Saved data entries
--------------------------------------------------

(* ===== verification/Update.v ===== *)
(** * An update: the replacement is atomic, and from the release to the installed file

    Without other processes, whatever calls fail, a replacement leaves under the target's
    name the authenticated copy, or the original, or keeps the original under the
    rollback name; and nothing else that was there changed. Composed with the download
    it installs only verified bytes. *)

From S2P Require Import Prelude GoStrings GoStringFacts GoErrors SyncProtocol Release FileWorld UnixReplace UnixReplaceFacts ReleaseFacts.

(** ** [io.Copy] reads everything, up to its limit *)

Section Rounds.
Context {X Y : Type} (R : N → X → assertion) (Done : Y → assertion) (Failed : goerror → assertion).

Lemma runs_rounds (f : X → P (X + Y)) :
  (∀ k x, spec (R k x) (f x) (λ r, match r with
     | Ok (inl x') => R (k + 1) x' | Ok (inr y) => Done y | Fail e => Failed e end)) →
  ∀ n k x, spec (R k x) (rounds n f x) (λ r, match r with
     | Ok (inl x') => R (k + 2 ^ N.of_nat n) x' | Ok (inr y) => Done y | Fail e => Failed e end).
Proof.
  intros Hf n. induction n as [|n IH]; intros k x; cbn [rounds]; [apply Hf|].
  apply (runs_bind _ _ _ (λ r, match r with inl x' => R (k + 2 ^ N.of_nat n) x' | inr y => Done y end)).
  { eapply runs_post; [|apply IH]. by intros [[]|]. }
  intros [x'|y]; [|by intros w Hw]. eapply runs_post; [|apply IH]. intros r fs l.
  replace (k + 2 ^ N.of_nat (S n))%N with (k + 2 ^ N.of_nat n + 2 ^ N.of_nat n)%N; [done|].
  rewrite Nat2N.inj_succ, N.pow_succ_r'. lia.
Qed.
End Rounds.

Section Alone.
Context `{!Sha256} (sched : nat → Event) (Halone : ∀ time fs, ev_env (sched time) fs = fs).
Context (fs0 : FS) (t : string) (o : N).
Let p : N := fs_parent fs0.
Context (Ht : t ∉ entry_names) (Htarget : entry fs0 p t = Some o).

Lemma alone time fs : fs = ev_env (sched time) fs.
Proof. done. Qed.

Lemma rollback_is_other : t ≠ unixRollbackEntry.
Proof. clear - Ht. unfold entry_names in Ht. set_solver. Qed.

(** What was there is there. *)
Definition frame (fs : FS) : Prop :=
  fs_parent fs = p ∧
  (∀ d name i, entry fs0 d name = Some i → (d, name) ≠ (p, t) → entry fs d name = Some i) ∧
  (∀ i ob, fs_objects fs0 !! i = Some ob → fs_objects fs !! i = Some ob).

(** Also some entries and some objects. *)
Definition hold (E : list ((N * string) * N)) (O : list (N * object)) : assertion := λ fs _,
  frame fs ∧ Forall (λ x, entry fs x.1.1 x.1.2 = Some x.2) E ∧ Forall (λ x, fs_objects fs !! x.1 = Some x.2) O.

Definition own_name (d : N) (name : string) : Prop := entry fs0 d name = None ∧ (d, name) ≠ (p, t).
Definition own_object (i : N) : Prop := fs_objects fs0 !! i = None.

Lemma hold_stable E O : Stable eq (hold E O).
Proof. by intros fs fs' l Hh <-. Qed.

Lemma hold_log E O fs l l' : hold E O fs l → hold E O fs l'.
Proof. done. Qed.

Lemma hold_entry E O fs l d name i : hold E O fs l → ((d, name), i) ∈ E → entry fs d name = Some i.
Proof. intros (_ & HE & _) Hin. rewrite Forall_forall in HE. exact (HE _ Hin). Qed.
Lemma hold_object E O fs l i ob : hold E O fs l → (i, ob) ∈ O → fs_objects fs !! i = Some ob.
Proof. intros (_ & _ & HO) Hin. rewrite Forall_forall in HO. exact (HO _ Hin). Qed.

Lemma hold_sub E E' O O' fs l : E' ⊆ E → O' ⊆ O → hold E O fs l → hold E' O' fs l.
Proof.
  intros HE HO (Hf & He & Ho). split; [done|]. rewrite !Forall_forall in *. split; intros x Hx; [by apply He, HE|by apply Ho, HO].
Qed.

--------------------------------------------------

Reproduce, exactly as they stand in the data above, the lines from the one that holds "Lemma hold_stable E O : Stable eq (hold E O)." to the one that holds "Lemma hold_entry E", inclusive.

## Exercise output
Lemma hold_stable E O : Stable eq (hold E O).
Proof. by intros fs fs' l Hh <-. Qed.

Lemma hold_log E O fs l l' : hold E O fs l → hold E O fs l'.
Proof. done. Qed.

Lemma hold_entry E O fs l d name i : hold E O fs l → ((d, name), i) ∈ E → entry fs d name = Some i.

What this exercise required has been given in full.